Sunday, July 26, 2009

HOT CANDLE WAX

A trawl of Michael Jackson covers will eventually unearth this gem, an eight-minute disco-skank through "Don't stop til you get enough":



Re-released some years back on Soul Jazz, it was originally released in 1980 as a disco-reggae crossover throwaway. Despite legendary roots DJ Trinity toasting over the steady bass-clavinet-rinky-tink-piano rhythm during the last three minutes, this is as unrootsy as one might expect from an Off the Wall cover. Any punk lionising reggae's authenticity would have stopped in his tracks on hearing this. It is tempting to transpose the original's rite-of-passage from one socio-economic period to another onto Lara and Trinity's version - 1980 was, after all, the year when Edward Seaga became Prime Minister, rejected Jamaica's non-aligned status and its alliance with Cuba, and cosied up to the USA.

But these sort of rush-released covers, recorded in haste to capitalise on whatever the latest trend was, were doing the rounds in the late 60s. It is rare to hear one as durable or original as this - by slowing the original's BPM and disposing of its breathlessness, it achieves a sort of gossamer inexorability. Unlike the euphoric Michael Jackson, Derrick Lara sounds resigned to his fate -neither complaining (cause his love is alright) nor consummating.

Wednesday, July 22, 2009

NOT HERE, NOT NOW

In lieu of proper (non-cricket) posts, some links:

1. This is lovely: DV posts a picture of, and a poem about, Nunhead Cemetery, one of the seven great Victorian Cemeteries in London, where dignatories and commoners were united by (if nothing else) being covered in the same soil dug by the same gravedigger.

The picture is splendidly hauntological – a ghostly apparition, hovering somewhere above Croydon, breaks through the trees and shakes the headstones. And the poem is well-chosen, evoking the dislocation which the graveyard (and the experience of bereavement) causes. The visitor to Nunhead Cemetery cannot be sure which century he is living in, never alone which city or suburb he is in.

2. We have become so disconnected from the past, that history is now only a commodity of the present. We visit museums, castles and historic sites; we take cheap flights to cities whose pasts are preserved in aspic (but which always feel upsettingly caught up in the present); but we can no longer consider the passage of time between the past and present as a continuum (albeit one that sometimes proceeds with abrupt qualitative shifts).

These photos on Leningrad / St Petersburg (found via Kosmograd, who sees in them “the past bleeding into the present”) are uncanny for this very reason.
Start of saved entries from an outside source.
(* ===== verification/Container.v ===== *)
(** * The container: [core/spakky/src/spakky/core/application/application_context.py]

    [ApplicationContext]: registration, candidate resolution, dependency
    injection with cycle detection, the scopes, post-processing, and the
    start/rollback/stop lifecycle. The post-processors of
    [pod/post_processors/aware_post_processor.py], [aop/post_processor.py] and
    [service/post_processor.py] are modelled here because they call back into
    the container. Wall-clock times and the locks (one thread runs the model)
    are left out. *)

From S2P Require Import Prelude Pod.

(** ** User code

    What the container calls but does not define: constructors and factories,
    user post-processors, services, the pointcuts of aspects, and the class
    hierarchy seen through [isinstance]. *)

Inductive framework_interface :=
  | IContainerAware | ITagRegistryAware | IApplicationContextAware
  | IService | IAsyncService.

Global Instance framework_interface_eq_dec : EqDecision framework_interface.
Proof. solve_decision. Defined.

Inductive service_operation := ServiceStart | ServiceStop | ServiceStartAsync | ServiceStopAsync.

(** [aspect_selects p v]: the target of [p] is an [Aspect] or [AsyncAspect] and
    its pointcuts match [v]. [set_iteration] is the order a Python set of these
    objects is listed in. *)
Record user_code (W : Type) := mk_user_code {
  construct : Pod → list (string * value) → W → outcome pod_error value * W;
  type_name : type → string;
  selector : qualifier → Pod → bool;
  isinstance : value → framework_interface → bool;
  set_framework_object : framework_interface → value → W → outcome pod_error unit * W;
  call_service : service_operation → value → W → outcome pod_error unit * W;
  aspect_selects : Pod → value → bool;
  order_annotation : value → option N;
  user_post_process : value → value → W → outcome pod_error value * W;
  set_iteration : list value → list value;
  uuid4 : W → value * W;
}.
Arguments construct {W} u.
Arguments type_name {W} u.
Arguments selector {W} u.
Arguments isinstance {W} u.
Arguments set_framework_object {W} u.
Arguments call_service {W} u.
Arguments aspect_selects {W} u.
Arguments order_annotation {W} u.
Arguments user_post_process {W} u.
Arguments set_iteration {W} u.
Arguments uuid4 {W} u.

Definition IPostProcessor_type : type := "IPostProcessor".
Definition CONTEXT_ID : string := "__spakky_context_id__".
Definition maxsize : N := 9223372036854775807.

(** ** State *)

Inductive post_processor :=
  | ApplicationContextAwareProcessor | AspectPostProcessor | ServicePostProcessor
  | UserPostProcessor (v : value).

(** Elapsed times are left out of the metrics and of the report. *)
Record startup_metrics_record := mk_metrics {
  instantiation_attempt_count : nat;
  post_processing_application_count : nat;
  post_processing_exception : option pod_error;
}.

Inductive startup_phase :=
  | POST_PROCESSOR_REGISTRATION | INSTANTIATION | POST_PROCESSING | SERVICE_START.

Record StartupPhaseRecord := mk_phase_record {
  phase_name : startup_phase;
  processed_count : nat;
  failure : option pod_error;
  diagnostic_details : list (string * string);
}.

(** [report] is [None] with the no-op recorder. The two lists of started
    services are the locals of [start] that its helpers append to. *)
Record ApplicationContext (W : Type) := mk_context {
  pods : list (string * Pod);
  tags : list string;
  type_cache : gmap type (list Pod);
  bindings : gmap type PodBinding;
  forward_type_map : gmap string type;
  singleton_cache : gmap string value;
  context_cache : gmap string value;
  post_processors : list post_processor;
  services : list value;
  async_services : list value;
  event_loop : bool;
  event_thread : bool;
  is_started : bool;
  startup_metrics : option startup_metrics_record;
  report : option (list StartupPhaseRecord);
  started_services : list value;
  started_async_services : list value;
  world : W;
}.
Arguments pods {W} a.
Arguments tags {W} a.
Arguments type_cache {W} a.
Arguments bindings {W} a.
Arguments forward_type_map {W} a.
Arguments singleton_cache {W} a.
Arguments context_cache {W} a.
Arguments post_processors {W} a.
Arguments services {W} a.
Arguments async_services {W} a.
Arguments event_loop {W} a.
Arguments event_thread {W} a.
Arguments is_started {W} a.
Arguments startup_metrics {W} a.
Arguments report {W} a.
Arguments started_services {W} a.
Arguments started_async_services {W} a.
Arguments world {W} a.
Arguments mk_context {W}.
They are assembled with scrupulous precision, so that the past fits perfectly with the present (spatially if not temporally) – but they still don’t make sense.



At first I thought I could do the same with King’s Cross – interleave photos of the new development with those of the streets and the railway lands which held out until the turn of this century (and which I never saw). But such an exercise would be both impossible and undesirable – impossible because the streets have simply been erased (many of them ran along what is now Paperchase or WHSmiths or the taxi rank outside), and undesirable because my obsession with re-creating a (fictional) past in the area is slightly unsavoury. I am drawn back to it always (I often stand listlessly outside Marks and Spencers imagining where the impassive old facade of the German Gymnasium used to stand), but it is a fraught and pointless obsession. I should really move on.



3. More here [NS link] on a set of buildings which “represent an ambiguous future or a reviled past,” but “cannot make sense in the present.” The Leeds University campus was built by the trio responsible for the Barbican Centre and the Golden Lane Estate. It is a sumptuous complex, Brutalist and sci-fi, which refutes the claim that rational, modern, monumental buildings are necessarily cold – or rather, the claim that coldness necessarily equates to violence or social destruction.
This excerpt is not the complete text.